It’s hard to miss Mount Lico, a relatively isolated cliff jutting out 700 meters (nearly 2,300 feet) above the plains of northern Mozambique. Yet for hundreds of years, people were unaware that inside the ancient volcano lay a hidden rainforest, protected by the volcano’s high walls.
Discovered by conservation biologist Julian Bayliss in 2012, the untouched biosphere is a gift for scientists. The only disturbances it has experienced over centuries are natural, such as droughts, as opposed to man-made. And so it offers a benchmark that scientists can use to compare the full effect of human interference on rainforests.
Now, for the first time, scientists have scaled the 125-meters up a near-vertical rock face to explore the undisturbed rainforest within. Bayliss took five years to assemble a team that included biologists, botanists, lepidopterists, and other experts from Mozambique, Swaziland, South Africa and the United Kingdom. The team also included rock climbers who trained the scientists for the expedition from May 10-24—an adventure that sounds straight out of a Jules Verne novel.
After only one expedition, scientists have already found a new species of butterfly and a mouse species that has yet to be classified, and expect to find more previously undiscovered animals. Because Mount Lico’s habitat is a rainforest, unique plants and animals have developed there, and can help us better understand both the past and future of the natural world.

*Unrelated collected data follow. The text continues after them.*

(* ===== verification/Networking.v ===== *)
(** * The request parser (networking.c)

    A client sends requests in one of two formats: RESP arrays of bulk strings, or
    inline lines.  The bytes arrive in pieces; they are appended to the query
    buffer, and the parser consumes what it can and keeps its position, the
    arguments read so far and the lengths it waits for in the client structure.

    [parser] holds the fields of the client the two parsers work on, [client] adds
    the flags and the fields of a replication link.  Executing a command is
    another part of the server: the class [Server] lists what the loop uses of it.
    Allocation never changes the content of a buffer, so an sds is the list of its
    bytes; [argv_size] is the size of the allocated argument vector, and a write
    past it is [None], as is a failed assertion. *)

From Stdlib Require Import String Ascii.
From S2P Require Import Prelude Util Args.

Module Networking.
Import Util Args.

(** ** Constants *)

Definition PROTO_IOBUF_LEN := 1024 * 16.
Definition PROTO_INLINE_MAX_SIZE := 1024 * 64.
Definition PROTO_MBULK_BIG_ARG := 1024 * 32.
Definition PROTO_REQ_INLINE := 1.
Definition PROTO_REQ_MULTIBULK := 2.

The discovery is also noteworthy because it’s the second undisturbed rainforest that scientists have found in Mozambique thanks to Google Earth—offering an example of how big data can lead to new discoveries in long-overlooked habitats. In 2005, Bayliss noticed Mount Mabu, a 1,700 meters (more than 5,500 feet) mountain range that appears in the middle of a savannah. Bayliss spotted Mount Mabu while searching the earth’s surface for undisturbed rainforests. The mountain range looked similar to one he was already studying in neighboring Malawi, but scientists had never documented it.
Bayliss and his team found a high-altitude rainforest on Mount Mabu. Expeditions there have revealed species like the so-called “ghost slug,” a reptile that is halfway between a blind snake and a lizard, and new and unidentified species of fungi and other plants. Mount Lico, a more isolated ecosystem, may reveal even more unique flora and fauna.
Of course, the locals had always known about Mount Mabu—but scientists had never explored it. The discovery was also remarkable in the wake of Mozambique’s civil war from 1977 to 1992, which ravaged the much of the country’s natural environment as it reigned terror in its citizens. Ironically, both Mount Mabu and Mount Lico were partly protected by the war, which slowed industrialization and migration to Mozambique’s north.
Now, it’s up to the Mozambican government to protect these lost rainforests. “All of these northern Mozambican mountains need protecting,” Bayliss told Quartz. “Maybe this can be a call to the government to take some action.”